No, I don't think that Donald Hall is a neo-con. I may have expressed it badly, but that was not my main point. Their serious reviews are sometimes worth reading. Mark Steyn never is. I once read something by James Bowman that wasn't bad.
(
I actually liked the movie critic for National Review. He was also interested in fashion, though he refused to wear denim--even in the country) I think his name was JOhn Powers, but I'm not sure.
Before teh Iraq war I never thought of neoconservatism in purely political terms. I saw it as peoplewho thought of themselves as liberals but who felt mugged by the New Left. I've never read Strauss, and what I knew of it was confined largely to the domestic sphere. Thy were all very fond of Pat Moynihan's article on thedeclien of the Negor family, and they railed against attacks on the canon. There was a NOtes and Comments segment once criticizing Georgetown's English department, when it stopped requiring Englih majors to read Chaucer. I don't know much about the original publisher who was also a pianist, but Hilton Kramer always seemed to me to be primarily concerned with art, not politics.
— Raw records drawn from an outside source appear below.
Lemma safe_recover s init : 0 < hl → is_u16 s → safe (race_recover s init) (λ _, True).
Proof.
  intros Hhl Hs. unfold race_recover. eapply safe_bind; [apply safe_any|]. intros rs _.
  eapply safe_bind; [apply (safe_conf history_length)|]. intros ? ->. cbv zeta. set (delta := calc_delta s rs).
  eapply safe_bind; [apply safe_any|]. intros any _. apply safe_if.
  { eapply safe_bind; [apply safe_take_any|]. intros _ _. eapply safe_bind; [apply safe_write_history; auto with lia|]. intros _ _.
    eapply safe_bind; [by apply safe_new_seq|]. intros _ _. apply safe_accept. }
  destruct (delta >? hl) eqn:E1; cbn [orb]; [|destruct (delta <=? - hl) eqn:E2].
  1, 2: repeat (eapply safe_bind; [apply safe_cnt|]; intros ? _); apply safe_refuse.
  destruct (delta <=? 0) eqn:E3.
  - eapply safe_bind; [apply safe_read_history; lia|]. intros v Hv. apply safe_if.
    + eapply safe_bind; [apply safe_write_history; auto with lia|]. intros _ _. eapply safe_bind; [apply safe_cnt|]. intros _ _. apply safe_accept.
    + eapply safe_bind; [apply safe_cnt|]. intros _ _. apply safe_refuse.
  - eapply safe_bind; [apply safe_if; [apply safe_cnt | by apply safe_ret]|]. intros _ _.
    eapply safe_bind; [by apply safe_shift_zeros|]. intros _ _. eapply safe_bind; [apply safe_shift_seq_history; auto|]. intros _ _.
    eapply safe_bind; [by apply safe_new_seq|]. intros _ _. apply safe_accept.
Qed.

Lemma safe_reopen init s : safe (race_reopen init s) (λ _, True).
Proof.
  unfold race_reopen. repeat (eapply safe_bind; [apply safe_any|]; intros ? _). apply safe_if; [apply safe_take_any | by apply safe_ret].
Qed.

Lemma safe_seq_recovery p : 0 < hl → safe (race_seq_recovery p) (λ _, True).
Proof.
  intros Hhl. assert (∀ s, is_u16 (Z.land s 65535)) as Hu by (intros s; rewrite land_ffff; unfold is_u16; lia).
  unfold race_seq_recovery. eapply safe_bind; [apply safe_any|]. intros algo _. destruct algo.
  - unfold race_match_seq_recovery. cbv zeta. eapply safe_bind; [apply safe_any|]. intros any _. apply safe_if.
    + eapply safe_bind; [apply safe_take_any|]. intros _ _. eapply safe_bind; [by apply safe_new_seq|]. intros _ _. apply safe_accept.
    + eapply safe_bind; [apply safe_any|]. intros rs _. apply safe_if.
      * eapply safe_bind; [apply safe_cnt|]. intros _ _. apply safe_refuse.
      * eapply safe_bind; [apply safe_if; [apply safe_cnt | by apply safe_ret]|]. intros _ _.
        eapply safe_bind; [by apply safe_new_seq|]. intros _ _. apply safe_accept.
  - by apply safe_recover.
  - unfold race_seamless_seq_recovery. cbv zeta. eapply safe_bind; [apply (safe_conf (λ c, c))|]. intros ? ->. apply safe_if.
    + eapply safe_bind; [apply safe_if; [apply safe_reopen | by apply safe_ret]|]. intros _ _.
      eapply safe_bind; [apply safe_if; [apply safe_take_any | by apply safe_ret]|]. intros _ _. by apply safe_recover.
    + eapply safe_bind; [apply safe_if; [apply safe_reopen | by apply safe_ret]|]. intros _ _. by apply safe_recover.
Qed.
End triples.

(** ** Runs *)

(** A packet with what the others write during its decision, or writes between
    two decisions. *)
Inductive Op := OpPacket (p : Pkt.Packet) (sc : Sched) | OpWrites (ws : list Write).

Definition op_ok (hl : Z) (o : Op) : Prop :=
  match o with
  | OpPacket _ sc => Forall (Forall (write_ok hl)) sc
  | OpWrites ws => Forall (write_ok hl) ws
  end.

Definition run_op (o : Op) (r : SequenceRecovery) : option (list bool * SequenceRecovery) :=
  match o with
  | OpPacket p sc => '(b, r, _) ← race_seq_recovery p r sc; Some ([b], r)
  | OpWrites ws => r ← apply_writes ws r; Some ([], r)
  end.

Fixpoint run_ops (ops : list Op) (r : SequenceRecovery) : option (list bool * SequenceRecovery) :=
  match ops with
  | [] => Some ([], r)
  | o :: ops => '(v, r) ← run_op o r; '(vs, r) ← run_ops ops r; Some (v ++ vs, r)
  end.

Fixpoint packets (ops : list Op) : nat :=
  match ops with [] => 0 | OpPacket _ _ :: ops => S (packets ops) | OpWrites _ :: ops => packets ops end.

Lemma new_seq_rec_sane nm algo ur ui hl ms d : 0 < hl < 2 ^ 31 → sane (new_seq_rec nm algo ur ui hl ms d).
Proof.
  intros H. unfold sane, win_sane, new_seq_rec. cbn. rewrite !length_replicate, i32_small by (unfold is_i32; lia).
  split_and!; try lia; try (apply Forall_replicate; by left); unfold is_u16; lia.
Qed.

Lemma run_ops_sane ops r :
  sane r → Forall (op_ok (history_length (conf r))) ops → ∃ vs r', run_ops ops r = Some (vs, r') ∧ length vs = packets ops ∧ sane r'.
Proof.
  revert r. induction ops as [|o ops IH]; intros r Hs Hok; [by exists [], r|]. apply Forall_cons in Hok as [Ho Hok]. cbn [run_ops].
  destruct o as [p sc|ws]; cbn [run_op].
  - destruct (safe_seq_recovery (conf r) p (proj1 Hs) r sc Hs eq_refl Ho) as (b & r1 & sc1 & -> & Hs1 & Hc1 & _ & _).
    cbn. rewrite <- Hc1 in Hok. destruct (IH r1 Hs1 Hok) as (vs & r2 & -> & Hl & Hs2). exists (b :: vs), r2. cbn. by rewrite Hl.
  - destruct (apply_writes_sane ws r Hs Ho) as (r1 & -> & Hs1 & Hc1). cbn. rewrite <- Hc1 in Hok.
    destruct (IH r1 Hs1 Hok) as (vs & r2 & -> & Hl & Hs2). by exists vs, r2.
Qed.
They did publish a piece by Davd Frum in appreciation of Russel Kirk which was somewhat out of character with the rest of the magazine. It was, however, one fo Frum's least objectionable pieces. (It's sill available on their website, but I won't link.)
18 - deep in a parenthesis -
Blank verse is fine, but it's good to have people who can still write sestinas or lyric forms.
I'm pretty sure you mean "free verse". Blank verse follows a metrical rule -- not the most rigid one, but not easy to follow well (or indeed, to describe).
>only completely objectionable when it shows up in women
I don't think that's Mansfield's position, or at least, not as I understand it. And I really, really doubt that Mansfield is confused on the meaning of thymos in a way that requires Gary Wills' correction. Again, this may be a bad book. I haven't read it, and likely won't. The reviews from Wills and from Kirn were pretty pitiful specimens, however. And in general I have seen a desire to confound and contradict Mansfield outpace the desire to understand him. Maybe that's not worth the effort, of course (although it is a book reviewer's job).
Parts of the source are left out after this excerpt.